Vanilla_PuddinFudge@infosec.pub 1 week ago
They do, so far.
They do, so far as anyone is aware.
Septimaeus@infosec.pub 1 week ago
They do, so far as anyone is aware.
They do, so far as anyone is aware or can know, yes.
I said “so far” because I think continuing to test their claims remains important, as they keep making new equipment and are a large public corporation whose only moral code is increasing shareholder value.
But I’m not interested in conspiracy theories. Sorry.
lepinkainen@lemmy.world 1 week ago
I sold my Alexa devices when the Sidewalk crap came out
Still waiting for a replacement for the Echo Show though, having a smart speaker with a display was handy at times
madame_gaymes@programming.dev 1 week ago
Next up: 2+2=5
rottingleaf@lemmy.world 1 week ago
I have a theory that they understand this is wrong, but also feel the social pressure (ads work this way, remember), and thus decide to go all way in, in the most absurd ways, fully, to suppress their feeling of doing a stupid thing.
OK, not a theory, rather my experience with starting to use an Android phone
reksas@sopuli.xyz 1 week ago
Its easy, people simply dont even think that it could be used to spy on them. Its just handy and funny tool. There is HUGE problem in the world with majority still naively trusting corporations to such extent saying anything to contrary seems like you are some conspiracy nut. Or if they don’t trust them naively, they are so apathetic that they just think their information leaking doesnt matter, it can’t be stopped anyway and that they just dont care about it.
Something really should be done to start having people care about things again, otherwise everyone will lose all rights to privacy eventually.
Honytawk@feddit.nl 1 week ago
The worst ones know they are being spied on, but say things like they don’t mind being spied on because “I have nothing to hide anyway”

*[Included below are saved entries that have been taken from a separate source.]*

Definition crewFromActors (v : jsval) : result (list jsval) :=
  if truthy v then
    let* t := call_trim v in
    if String.eqb t "" then Ok []
    else
      match v with
      | JStr s =>
          let actors := trim <$> split_on comma s in
          Ok ((fun actor => basicCrewMember actor "Actor")
                <$> filter (fun actor => Is_true (negb (String.eqb actor "")))
                      actors)
      | _ => Throw "split is not a function"
      end
  else Ok [].

(** [filmData.guests && Array.isArray(filmData.guests) &&
    filmData.guests.length > 0]: the guests, when the test passes. *)
Definition formGuests (filmData : jsobj) : option (list jsval) :=
  match prop filmData "guests" with
  | JArr (g :: gs) => Some (g :: gs)
  | _ => None
  end.

Definition extractCrewMembersFromFilmData (filmData : jsobj)
    : result (list jsval) :=
  match formGuests filmData with
  | Some gs =>
      (* PRIORITY 1: guests from the form; returns early *)
      let* pushed := rmap_list guestToCrewMember gs in
      Ok (omap (fun x : option jsval => x) pushed)
  | None =>
      (* PRIORITY 2: the basic film fields *)
      let* director := crewFromField (prop filmData "director") "Director" in
      let* producer := crewFromField (prop filmData "producer") "Producer" in
      let* actors := crewFromActors (prop filmData "mainActors") in
      Ok (director ++ producer ++ actors)
  end.

(** *** createFeatureFilm, updateFeatureFilm *)

Record FeatureFilmServiceResult : Type := {
  success : bool;
  data : option jsobj;
  error : option string
}.

Definition failure (msg : string) : FeatureFilmServiceResult :=
  {| success := false; data := None; error := Some msg |}.

Definition hasFiles (filmData : jsobj) : bool :=
  truthy (prop filmData "posterFile")
  || truthy (prop filmData "trailerFile")
  || nonempty (prop filmData "galleryFiles").

(** The guest block of [createFeatureFilm]: [if (crewMembers.length > 0)
    try { await createMultipleGuests(...) } catch { log }]. *)
Definition createGuests (e : Env) (filmId : string) (crewMembers : list jsval)
    : M unit :=
  match crewMembers with
  | [] => ret tt
  | _ :: _ =>
      catch (createMultipleGuests (create_guests e) filmId crewMembers)
            (fun _ => ret tt)
  end.

(** The guest block of [updateFeatureFilm]: [try { await
    deleteAllGuests(filmId); if (crewMembers.length > 0) await
    createMultipleGuests(...) } catch { log }]. *)
Definition resyncGuests (e : Env) (filmId : string) (crewMembers : list jsval)
    : M unit :=
  catch
    (deleteAllGuests (delete_guests e) filmId ;;;
     match crewMembers with
     | [] => ret tt
     | _ :: _ => createMultipleGuests (create_guests e) filmId crewMembers
     end)
    (fun _ => ret tt).

Definition createFeatureFilm (e : Env) (filmData : jsobj) (userId : string)
    : M FeatureFilmServiceResult :=
  catch
    (let filmDataWithoutGuests := delete "guests" filmData in
     let cleanFilmData := prepareFilmDataForFirestore filmDataWithoutGuests in
     let stamp := JTimestamp (server_time (primary e)) in
     let docData : jsobj :=
       <["updatedAt" := stamp]>
         (<["createdAt" := stamp]>
            (<["createdBy" := JStr userId]> cleanFilmData)) in
     filmId <~ addDoc (primary e) docData ;;
     (if hasFiles filmData then
        let up := uploadFeatureFilmFiles e filmId filmData (JStr userId) in
        if (size (updatedData up) =? 0)%nat then ret tt
        else updateDoc (urls e) filmId
               (<["updatedAt" := JTimestamp (server_time (urls e))]>
                  (updatedData up))
      else ret tt) ;;;
     crewMembers <~ lift (extractCrewMembersFromFilmData filmData) ;;
     createGuests e filmId crewMembers ;;;
     createdDoc <~ getDoc (readback e) filmId ;;
     match createdDoc with
     | Some d =>
         ret {| success := true;
                data := Some (d ∪ {[ "id" := JStr filmId ]});
                error := None |}
     | None => ret (failure "Film created but could not retrieve data")
     end)
    (fun msg => ret (failure msg)).

Definition updateFeatureFilm (e : Env) (filmId : string) (filmData : jsobj)
    (userId : jsval) : M FeatureFilmServiceResult :=
  catch
    (let filmDataWithoutGuests := delete "guests" filmData in
     let cleanFilmData := prepareFilmDataForFirestore filmDataWithoutGuests in
     let fileUploadData : jsobj :=
       if hasFiles filmData
       then updatedData (uploadFeatureFilmFiles e filmId filmData userId)
       else ∅ in
     let updateData : jsobj :=
       <["updatedAt" := JTimestamp (server_time (primary e))]>
         (fileUploadData ∪ cleanFilmData) in
     updateDoc (primary e) filmId updateData ;;;
     crewMembers <~ lift (extractCrewMembersFromFilmData filmData) ;;
     resyncGuests e filmId crewMembers ;;;
     updatedDoc <~ getDoc (readback e) filmId ;;
     match updatedDoc with
     | Some d =>
         ret {| success := true;
                data := Some (d ∪ {[ "id" := JStr filmId ]});
                error := None |}
     | None =>
         ret (failure "Film not found in films collection after update")
     end)
    (fun msg => ret (failure msg)).

(** *** generateSlug *)

Definition hyphen : ascii := "-"%char.

(** Characters kept by [replace(/[^a-z0-9\s-]/g, '')]. *)
Definition slug_char (c : ascii) : bool :=
  let n := nat_of_ascii c in
  ((97 <=? n) && (n <=? 122))%nat || ((48 <=? n) && (n <=? 57))%nat
  || is_space c || Ascii.eqb c hyphen.

Fixpoint keep_slug_chars (s : string) : string :=
  match s with
  | EmptyString => EmptyString
  | String c s' =>
      if slug_char c then String c (keep_slug_chars s')
      else keep_slug_chars s'
  end.

(** [replace(/\s+/g, '-')]: a run of white space becomes one hyphen,
    written when the run ends. *)
Fixpoint spaces_to_hyphen (s : string) : string :=
  match s with
  | EmptyString => EmptyString
  | String c s' =>
      if is_space c then
        match s' with
        | String c' _ =>
            if is_space c' then spaces_to_hyphen s'
            else String hyphen (spaces_to_hyphen s')
        | EmptyString => String hyphen EmptyString
        end
      else String c (spaces_to_hyphen s')
  end.

(** [replace(/-+/g, '-')] *)
Fixpoint collapse_hyphens (s : string) : string :=
  match s with
  | EmptyString => EmptyString
  | String c s' =>
      if Ascii.eqb c hyphen then
        match s' with
        | String c' _ =>
            if Ascii.eqb c' hyphen then collapse_hyphens s'
            else String c (collapse_hyphens s')
        | EmptyString => String c EmptyString
        end
      else String c (collapse_hyphens s')
  end.

Definition generateSlug (title : string) : string :=
  trim (collapse_hyphens (spaces_to_hyphen (keep_slug_chars
          (toLowerCase title)))).

(** *** convertLegacyToEnhanced *)

(** [v?.toDate ? v.toDate() : (v || new Date())] *)
Definition toDateOr (now : Z) (v : jsval) : jsval :=
  match v with
  | JTimestamp ms => JDate ms
  | _ => or_js v (JDate now)
  end.

(** The file-metadata object wrapped around a bare URL. *)
Definition legacyFile (now : Z) (legacyData url : jsval)
    (name mime : string) : jsval :=
  JObj {[
    "url" := url;
    "name" := JStr name;
    "size" := JNum 0;
    "type" := JStr mime;
    "uploadedAt" := or_js (get legacyData "createdAt") (JDate now);
    "uploadedBy" := or_js (get legacyData "createdBy") (JStr "unknown") ]}.

(** [galleryUrls && galleryUrls.length > 0 ? galleryUrls.map(...) :
    undefined] *)
Definition legacyStills (now : Z) (legacyData : jsval) : result jsval :=
  let galleryUrls := get legacyData "galleryUrls" in
  if nonempty galleryUrls then
    match galleryUrls with
    | JArr l =>
        Ok (JArr (imap (fun index url =>
                          legacyFile now legacyData url
                            ("still_" +:+ pretty (index + 1)%nat)
                            "image/jpeg") l))
    | _ => Throw "map is not a function"
    end
  else Ok JUndefined.

(** [mainActors ? mainActors.split(',').map(...) : []] *)
Definition legacyCast (legacyData : jsval) : result jsval :=
  let mainActors := get legacyData "mainActors" in
  if truthy mainActors then
    match mainActors with
    | JStr s =>
        Ok (JArr ((fun actor =>
                     JObj {[ "name" := JStr (trim actor);
                             "role" := JStr "Actor";
                             "character" := JStr "" ]})
                    <$> split_on comma s))
    | _ => Throw "split is not a function"
    end
  else Ok (JArr []).

Definition legacyCrew (legacyData : jsval) : jsval :=
  JArr (JObj {[ "name" := or_js (get legacyData "director") (JStr "Unknown");
                "role" := JStr "Director";
                "department" := JStr "Direction" ]}
        :: (if truthy (get legacyData "producer")
            then [JObj {[ "name" := get legacyData "producer";
                          "role" := JStr "Producer";
                          "department" := JStr "Production" ]}]
            else [])).

(** [slug || generateSlug(titleEn || title || 'untitled')] *)
Definition legacySlug (legacyData : jsval) : result jsval :=
  if truthy (get legacyData "slug") then Ok (get legacyData "slug")
  else
    match or_js (get legacyData "titleEn")
            (or_js (get legacyData "title") (JStr "untitled")) with
    | JStr t => Ok (JStr (generateSlug t))
    | _ => Throw "toLowerCase is not a function"
    end.

(** [x[0]] of an array *)
Definition first_item (l : list jsval) : jsval := default JUndefined (head l).

Definition accepted_status : string := "ตอบรับ / Accepted".

(** [now] is what [new Date()] reads and [year] its [getFullYear()]. *)
Definition convertLegacyToEnhanced (now year : Z) (legacyData : jsval)
    : result jsobj :=
  if is_nullish legacyData then Throw "Cannot read properties of undefined"
  else
    let L := get legacyData in
    let* stills := legacyStills now legacyData in
    let* cast := legacyCast legacyData in
    let* slug := legacySlug legacyData in
    Ok (list_to_map [
      ("id", L "id");
      ("title", or_js (L "titleEn") (or_js (L "title") (JStr "Untitled")));
      ("titleTh", L "titleTh");
      ("synopsis", or_js (L "synopsis") (JStr ""));
      ("synopsisTh", JUndefined);
      ("director", or_js (L "director") (JStr "Unknown"));
      ("directorTh", JUndefined);
      ("duration", or_js (L "duration") (JNum 120));
      ("releaseYear", or_js (L "releaseYear") (JNum year));
      ("language",
        if isArray (L "languages") then L "languages"
        else if truthy (L "language") then JArr [L "language"]
        else JArr [JStr "Unknown"]);
      ("subtitles", JArr []);
      ("format", or_js (L "format") (JStr "Digital"));
      ("aspectRatio", or_js (L "aspectRatio") (JStr "16:9"));
      ("soundFormat", or_js (L "soundFormat") (JStr "Stereo"));
      ("genres",
        if isArray (L "genres") then L "genres"
        else if truthy (L "genre") then JArr [L "genre"]
        else JArr []);
      ("country",
        match L "countries" with
        | JArr countries => first_item countries
        | _ => or_js (L "country") (JStr "Unknown")
        end);
      ("rating", L "rating");
      ("files", JObj {[
        "poster" :=
          if truthy (L "posterUrl")
          then legacyFile now legacyData (L "posterUrl") "poster" "image/jpeg"
          else JUndefined;
        "trailer" :=
          if truthy (L "trailerUrl")
          then legacyFile now legacyData (L "trailerUrl") "trailer" "video/mp4"
          else JUndefined;
        "stills" := stills ]});
      ("cast", cast);
      ("crew", legacyCrew legacyData);
      ("screenings",
        if truthy (L "screeningDate1")
        then JArr [JObj {[
               "date" := JDateOf (L "screeningDate1");
               "time" := or_js (L "timeEstimate") (JStr "");
               "venue" := or_js (L "theatre") (JStr "TBD") ]}]
        else JUndefined);
      ("status",
        if is_str (L "status") accepted_status then JStr "published"
        else JStr "draft");
      ("featured", or_js (L "featured") (JBool false));
      ("createdAt", toDateOr now (L "createdAt"));
      ("updatedAt", toDateOr now (L "updatedAt"));
      ("createdBy", or_js (L "createdBy") (JStr "unknown"));
      ("updatedBy",
        or_js (L "updatedBy") (or_js (L "createdBy") (JStr "unknown")));
      ("tags", or_js (L "tags") (JArr []));
      ("slug", slug);
      ("metaDescription", L "metaDescription")
    ]).
(** * The complaint model of public-complaint-ai-system

    A shallow embedding of [src/models/Complaint.js] (the Mongoose model of a
    complaint with its [pre('save')] hook and its two instance methods) and of
    the rate limiting set up by the server file that follows it.

    JavaScript numbers are IEEE 754 binary64 values, so scores are primitive
    floats and the comparisons are the IEEE ones; [undefined]/[null] is
    [None]; strings are [string]; [Date] values are milliseconds in [Z]. *)

From Stdlib Require Import ZArith NArith List String Ascii Bool Lia Floats.
From stdpp Require Import base option list strings gmap.
Import ListNotations.

Set Warnings "-inexact-float".
Local Open Scope string_scope.

(** ** JavaScript values *)

Module JS.

(** [ToBoolean] on a Number: [+0], [-0] and [NaN] are falsy. *)
Definition truthyNumber (x : float) : bool :=
  negb (x =? 0)%float && negb (is_nan x).

(** [ToBoolean] on a String: only the empty string is falsy. *)
Definition truthyString (s : string) : bool :=
  negb (String.eqb s "").

(** [x || d] where [x] is a Number or undefined. *)
Definition orNumber (x : option float) (d : float) : float :=
  match x with
  | Some v => if truthyNumber v then v else d
  | None => d
  end.

(** [a >= b] and [a <= b] on Numbers (false as soon as one side is NaN). *)
Definition ge (a b : float) : bool := (b <=? a)%float.
Definition le (a b : float) : bool := (a <=? b)%float.

(** [ToBoolean] on a String or undefined, as in [if (status)] and
    [!this.ticketId]. *)
Definition truthy (x : option string) : bool :=
  match x with
  | Some s => truthyString s
  | None => false
  end.

End JS.

(** ** The schema *)

(** [priority]: enum ['Low', 'Medium', 'High', 'Critical']. *)
Inductive Priority := Low | Medium | High | Critical.

Record UpdatedBy := mkUpdatedBy {
  ub_name : option string;
  ub_role : option string;
  ub_email : option string
}.

(** One element of [updates]. Its [status] is a plain String path: the
    schema puts no enum on it. *)
Record UpdateEntry := mkUpdateEntry {
  timestamp : Z;
  entry_status : option string;
  message : option string;
  updatedBy : option UpdatedBy;
  internal : bool
}.

Record Sentiment := mkSentiment {
  score : option float;
  label : option string;
  confidence : option float
}.

Record AiAnalysis := mkAiAnalysis {
  sentiment : Sentiment;
  urgencyScore : option float;
  suggestedCategory : option string;
  keyPhrases : list string;
  suggestedResponse : option string
}.
(** * pyccl.base.ccl_object: locking, cached representations, equality

    A shallow embedding of [pyccl/base/ccl_object.py].  Python objects live
    in a store indexed by their address ([id(obj)]); the attributes of an
    instance are its [__dict__]; the few class attributes the module rewrites
    at run time ([__repr__] and [_repr]) are kept per class in the store as
    well.  Functions that the module receives from its users (constructors,
    update methods, functions handed to [unlock_instance]) are store
    transformers that either return a value or raise. *)

From Stdlib Require Import ZArith Ascii String List Bool Lia.
From Stdlib Require Import DecimalString HexadecimalString.
From Stdlib Require Import HexadecimalPos HexadecimalN.
From stdpp Require Import base gmap strings list.

Local Open Scope Z_scope.

(** ** Python values, exceptions and results *)

Inductive exn :=
  | AttributeError
  | NameError
  | IndexError
  | KeyError
  | TypeError
  | NotImplementedError
  | RecursionError.

Inductive outcome (A : Type) :=
  | Return (a : A)
  | Raise (e : exn).
Arguments Return {A} a.
Arguments Raise {A} e.

(** Addresses are what [id] returns. *)
Abbreviation addr := Z.

(** Class objects are named by their qualified name. *)
Abbreviation class_id := string.

Inductive value :=
  | VNone
  | VBool (b : bool)
  | VInt (z : Z)
  | VStr (s : string)
  | VRef (r : addr).

(** ** [ObjectLock] *)

Module ObjectLock.

Record t := mk { _locked : bool; _lock_id : option Z }.

(** The class-level defaults [_locked = False], [_lock_id = None] are what
    a fresh [ObjectLock()] reads. *)
Definition new : t := mk false None.

Definition locked (self : t) : bool := _locked self.

Definition active (self : t) : bool :=
  match _lock_id self with Some _ => true | None => false end.

Definition lock (self : t) : t := mk true None.

Definition unlock (self : t) (manager_id : option Z) : t :=
  mk false (match manager_id with
            | Some i => Some i
            | None => _lock_id self
            end).

End ObjectLock.
(** * LLProxy: the admission and rate-limiting core

    A shallow embedding of [cmd/llproxy/scheduler.go], of the OpenAI provider
    (request parsing, token estimation, the HTTP handler) and of
    [forwardRequest], with the properties of the specification stated over
    it.

    Conventions of the embedding.
    - Go [float64] fields (capacities, rates, waits) are exact rationals [Q];
      comparisons are the boolean ones of the source.
    - [time.Time] and [time.Duration] are integers, in nanoseconds.
    - Go [int] is a 64-bit two's complement integer: [Z] with [wrap64]
      written where the source does arithmetic on it.
    - The clock is explicit.  Every [time.Sleep d] returns after [d] plus a
      non-negative scheduling lag taken from an oracle. *)

From Stdlib Require Import ZArith QArith Lia Lqa.
From Stdlib Require Import List String Ascii Bool.
Import ListNotations.

Local Open Scope Z_scope.

(** ** Rational helpers standing for float64 operations *)

Definition Qltb (a b : Q) : bool := negb (Qle_bool b a).
Definition Qleb (a b : Q) : bool := Qle_bool a b.

(** [math.Min] and [math.Max] on float64. *)
Definition math_Min (a b : Q) : Q := if Qleb a b then a else b.
Definition math_Max (a b : Q) : Q := if Qleb a b then b else a.

(** ** Time *)

Module time.
(** Nanoseconds, as [time.Duration]. *)
Definition Duration := Z.
Definition Time := Z.
Definition Nanosecond : Duration := 1.
Definition Second : Duration := 1000000000.
Definition Minute : Duration := 60 * Second.

(** [t.Sub u]. *)
Definition Sub (t u : Time) : Duration := t - u.

(** [d.Minutes()]: the duration as a floating point number of minutes. *)
Definition Minutes (d : Duration) : Q := inject_Z d / inject_Z Minute.

(** The conversion [time.Duration(x)] of a float64: truncation toward
    zero. *)
Definition of_float (x : Q) : Duration := Z.quot (Qnum x) (Zpos (Qden x)).
End time.

(** ** Configuration (config.go) *)

Record ModelConfig := mkModelConfig {
  MaxQueueSize : Z;
  MaxQueueWait : Q;
  ReqsPerMinute : Q;
  TokensPerMinute : Q;
  CharsPerMinute : Q
}.

(** ** Scheduler (scheduler.go) *)

Inductive Response := Ready | RateLimit | RequestTooLarge.

Definition Response_eqb (a b : Response) : bool :=
  match a, b with
  | Ready, Ready | RateLimit, RateLimit | RequestTooLarge, RequestTooLarge => true
  | _, _ => false
  end.

(** A [ScheduledRequest].  The [*http.Request] is only logged by the
    scheduler and is left out; the response channel is named by the
    identifier of the request that waits on it. *)
Record ScheduledRequest := mkScheduledRequest {
  ResponseChannel : nat;
  RequiredTokenCapacity : Q
}.

(** The fields of [Scheduler] that the admission loop owns.  The [Requests]
    channel is modelled apart, see [Chan] below. *)
Record Scheduler := mkScheduler {
  Config : ModelConfig;
  LastReqTime : time.Time;
  RequestCapacity : Q;
  TokenCapacity : Q
}.

(** The scheduler that [initSchedulers] builds for one model at time [now]. *)
Definition initScheduler (now : time.Time) (schedulerConfig : ModelConfig) : Scheduler :=
  {| Config := schedulerConfig;
     LastReqTime := now;
     RequestCapacity := ReqsPerMinute schedulerConfig;
     TokenCapacity := TokensPerMinute schedulerConfig |}.

Definition updateCapacity (now : time.Time) (scheduler : Scheduler) : Scheduler :=
  let cfg := Config scheduler in
  if Qltb (TokenCapacity scheduler) (TokensPerMinute cfg)
     || Qltb (RequestCapacity scheduler) (ReqsPerMinute cfg)
  then
    let elapsed := time.Minutes (time.Sub now (LastReqTime scheduler)) in
    let tokenCapacity := (TokenCapacity scheduler + elapsed * TokensPerMinute cfg)%Q in
    let requestCapacity := (RequestCapacity scheduler + elapsed * ReqsPerMinute cfg)%Q in
    {| Config := cfg;
       LastReqTime := now;
       RequestCapacity := math_Min requestCapacity (ReqsPerMinute cfg);
       TokenCapacity := math_Min tokenCapacity (TokensPerMinute cfg) |}
  else
    {| Config := cfg;
       LastReqTime := now;
       RequestCapacity := RequestCapacity scheduler;
       TokenCapacity := TokenCapacity scheduler |}.

Definition epsilon : Q := 1 # 10.

(** The three local variables of one pass of the loop of [waitForCapacity],
    computed after [updateCapacity]. *)
Definition requestTime (scheduler : Scheduler) : Q :=
  math_Max 0 ((1 - RequestCapacity scheduler) / ReqsPerMinute (Config scheduler))%Q.

Definition tokensTime (scheduler : Scheduler) (request : ScheduledRequest) : Q :=
  math_Max 0 ((RequiredTokenCapacity request - TokenCapacity scheduler)
              / TokensPerMinute (Config scheduler))%Q.

Definition capacityTime (scheduler : Scheduler) (request : ScheduledRequest) : Q :=
  math_Max (requestTime scheduler) (tokensTime scheduler request).

Definition sleepTime (scheduler : Scheduler) (request : ScheduledRequest) : time.Duration :=
  time.of_float (math_Min 2 (capacityTime scheduler request + epsilon)
                 * inject_Z time.Second)%Q.

(** The scheduling lag of the [i]-th sleep, in nanoseconds. *)
Definition Lag := nat -> N.

(** [waitForCapacity]: [fuel] bounds the passes of the loop, [i] counts the
    sleeps so far, [now] is the reading of [time.Now()] inside
    [updateCapacity].  The result is the state and the clock when the
    function returns, with the list of the sleeps it requested; [None] when
    the fuel is spent. *)
Fixpoint waitForCapacity (fuel : nat) (lag : Lag) (i : nat) (now : time.Time)
    (scheduler : Scheduler) (request : ScheduledRequest)
    : option (Scheduler * time.Time * list time.Duration) :=
  match fuel with
  | O => None
  | S fuel' =>
      let scheduler := updateCapacity now scheduler in
      if Qleb (capacityTime scheduler request) 0 then Some (scheduler, now, [])
      else
        let d := sleepTime scheduler request in
        match waitForCapacity fuel' lag (S i) (now + d + Z.of_N (lag i)) scheduler request with
        | Some (s', t', ds) => Some (s', t', d :: ds)
        | None => None
        end
  end.
(** main.py, the block under [if __name__ == "__main__"] up to the call of
    [mcp.run]: the token is obtained, then the two globals are read from
    the environment.  ([logging.info] leaves no record at the default
    level.) *)
Definition main_startup : Py unit :=
  let* token := get_pmt_access_token in
  fun w =>
    (Ret tt,
     set_globals (environ w !! "PINMETO_API_URL") (environ w !! "PINMETO_ACCOUNT_ID") w).

End Startup.

(** Both globals of main.py have been assigned and hold a non-empty value. *)
Definition tools_configured (w : World) : Prop :=
  PMT_API_URL_is_bound w && opt_truthy (__PMT_API_URL w) = true /\
  ACCOUNT_ID_is_bound w && opt_truthy (__ACCOUNT_ID w) = true.

(** The addresses the two tools build. *)
Definition location_url (w : World) (store_id : string) : string :=
  fstr (__PMT_API_URL w) +:+ "/listings/v3/" +:+ fstr (__ACCOUNT_ID w)
  +:+ "/locations/" +:+ store_id.

Definition locations_url (w : World) : string :=
  fstr (__PMT_API_URL w) +:+ "/listings/v3/" +:+ fstr (__ACCOUNT_ID w)
  +:+ "/locations?pagesize=100".

Definition missing_configuration_text : string :=
  "Missing PINMETO_API_URL or PINMETO_ACCOUNT_ID environment variable.".

Definition warning_line : string :=
  "Not All pages were successfully fetched, collected data:".

(** The text one item contributes to the rendering of a collection. *)
Definition item_block (py_str : pyval -> string) (result : pyval) : string :=
  nl +:+ py_str result +:+ nl +:+ str_mul "-" 20.
(** * DexScreener MCP server: cache, rate limiting, retry and tool dispatch

    A shallow embedding of [dexscreener_mcp/client.py], [dexscreener_mcp/types.py]
    and [dexscreener_mcp/server.py].

    - Python values that travel as tool arguments and provider payloads are
      JSON values ([json]); a [Dict] is a Python dict with string keys.
    - Exceptions are the constructors of [exn]; a coroutine is a computation
      in the monad [M], which threads the client object and the outside world
      (clock, provider answers, requests issued) and may raise.
    - Time is counted in microseconds, the resolution of [datetime].
    - Strings are byte strings; iterating and joining them is Python's for
      ASCII text.  Messages of built-in exceptions follow CPython 3.11; the
      message of a JSON decoding error is the decoder's, whatever it is.
    - A provider payload is whatever JSON value [response.json()] decodes:
      an object, but also a list, a number, a string or [null], which Python
      reads as [None].
    - The libraries the code calls (httpx, tenacity, asyncio_throttle,
      pydantic) are modelled by what they do at the call sites; what pydantic
      accepts is left open ([Externals]). *)

From Stdlib Require Import ZArith Ascii String List Bool Lia.
From stdpp Require Import base option gmap strings list pretty.

#[local] Set Warnings "-register-all".
#[local] Open Scope string_scope.
#[local] Open Scope Z_scope.

(** ** Python values *)

Inductive json : Type :=
| JNull                                   (* None *)
| JBool (b : bool)
| JInt (n : Z)
| JFloat (repr : string)                  (* a float, held as its [repr] *)
| JStr (s : string)
| JList (items : list json)
| JDict (fields : list (string * json)).

(** [Dict]: a dict with string keys, in insertion order, keys distinct. *)
Definition Dict : Type := list (string * json).

(** [d.get(k)] as an option; the first binding of a key is the binding. *)
Fixpoint dict_get (k : string) (d : Dict) : option json :=
  match d with
  | [] => None
  | (k', v) :: d' => if String.eqb k k' then Some v else dict_get k d'
  end.

(** [d.get(k)] and [d.get(k, default)] *)
Definition dict_get_default (k : string) (default : json) (d : Dict) : json :=
  match dict_get k d with
  | Some v => v
  | None => default
  end.

(** [bool(v)], the test behind [if not v] *)
Definition py_truthy (v : json) : bool :=
  match v with
  | JNull => false
  | JBool b => b
  | JInt n => negb (n =? 0)
  | JFloat r => negb (String.eqb r "0.0" || String.eqb r "-0.0")
  | JStr s => negb (String.eqb s EmptyString)
  | JList l => match l with [] => false | _ :: _ => true end
  | JDict d => match d with [] => false | _ :: _ => true end
  end.

(** [type(v).__name__] *)
Definition py_type_name (v : json) : string :=
  match v with
  | JNull => "NoneType"
  | JBool _ => "bool"
  | JInt _ => "int"
  | JFloat _ => "float"
  | JStr _ => "str"
  | JList _ => "list"
  | JDict _ => "dict"
  end.

(** ** Exceptions *)

Inductive exn : Type :=
| KeyError (key : string)
| ValueError (msg : string)
| TypeError (msg : string)
| AttributeError (msg : string)
| HTTPStatusError (status_code : Z) (text : string)      (* httpx *)
| RequestError (msg : string)                            (* httpx *)
| ValidationError (msg : string)                         (* pydantic *)
| RetryError (last : exn)                                (* tenacity *)
| DexScreenerAPIError (message : string) (status_code : option Z)
| JSONDecodeError (msg : string) (lineno colno pos : Z)  (* json, a ValueError *)
| UnicodeDecodeError (encoding : string) (what : string) (* a ValueError *)
| RecursionError (what : string)
| OverflowError (msg : string)
| OSError (errno : Z) (strerror : string).

(** [str(e)] *)
Fixpoint exn_str (e : exn) : string :=
  match e with
  | KeyError key => "'" +:+ key +:+ "'"
  | ValueError msg => msg
  | TypeError msg => msg
  | AttributeError msg => msg
  | HTTPStatusError _ text => text
  | RequestError msg => msg
  | ValidationError msg => msg
  | RetryError last => "RetryError[" +:+ exn_str last +:+ "]"
  | DexScreenerAPIError message _ => message
  | JSONDecodeError msg lineno colno pos =>
      msg +:+ ": line " +:+ pretty lineno +:+ " column " +:+ pretty colno
      +:+ " (char " +:+ pretty pos +:+ ")"
  | UnicodeDecodeError encoding what => "'" +:+ encoding +:+ "' codec can't decode " +:+ what
  | RecursionError what => "maximum recursion depth exceeded" +:+ what
  | OverflowError msg => msg
  | OSError errno strerror => "[Errno " +:+ pretty errno +:+ "] " +:+ strerror
  end.

(** ** types.py *)

Module types.

(** A Python float, held as its [repr]. *)
Definition float : Type := string.

Record TokenInfo : Type := {
  address : string;
  name : string;
  symbol : string;
  decimals : option Z;
  logo_uri : option string }.

Record PairInfo : Type := {
  chain_id : string;
  dex_id : string;
  url : string;
  pair_address : string;
  base_token : TokenInfo;
  quote_token : TokenInfo;
  price_native : option string;
  price_usd : option string;
  txns : option (list (string * list (string * Z)));
  volume : option (list (string * float));
  price_change : option (list (string * float));
  liquidity : option (list (string * float));
  fdv : option float;
  market_cap : option float;
  pair_created_at : option Z }.

Record SearchResult : Type := { SearchResult_pairs : list PairInfo }.
Record TokenResponse : Type := { TokenResponse_pairs : list PairInfo }.
Record PairResponse : Type := { pair : option PairInfo }.
Record TrendingResponse : Type := { TrendingResponse_pairs : list PairInfo }.

Record RateLimitInfo : Type := {
  requests_remaining : Z;
  reset_time : Z;
  limit : Z }.

End types.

BreakerSwitch@lemm.ee 1 week ago
I mean, I have some, because I already know my phone is spying on me even more aggressively. I don’t have any illusion that I had privacy in the first place
reksas@sopuli.xyz 1 week ago
I dont know about other models but I think I have managed to limit how much my phone (fairphone) spies on me quite decently.
I installed application called ReThink, which is basically a firewall and I can block even google services with it. I know it works because its really pain in the ass when I want to use their services like calendar and i have to temporarily unblock it. It can also block ads by completely blocking internet for programs that dont really need it. I have also removed/disabled anything extra and removed permissions to anything that absolutely doesn’t need it. It also alerted me to that stupid google safetycore spyware being installed (by blocking and informing about newly installed program) so i managed to remove that immediately.
At least according to the logs the phone seems secure, since nothing is being allowed to connect anywhere that shouldn’t be allowed. Can’t do much to occasional breaches due to restarts or temporary allowings, but I dont think such sparse information is much use or it might require more effort to utilise.
joshchandra@midwest.social 1 week ago
I, too, have Rethink: DNS + Firewall + VPN installed.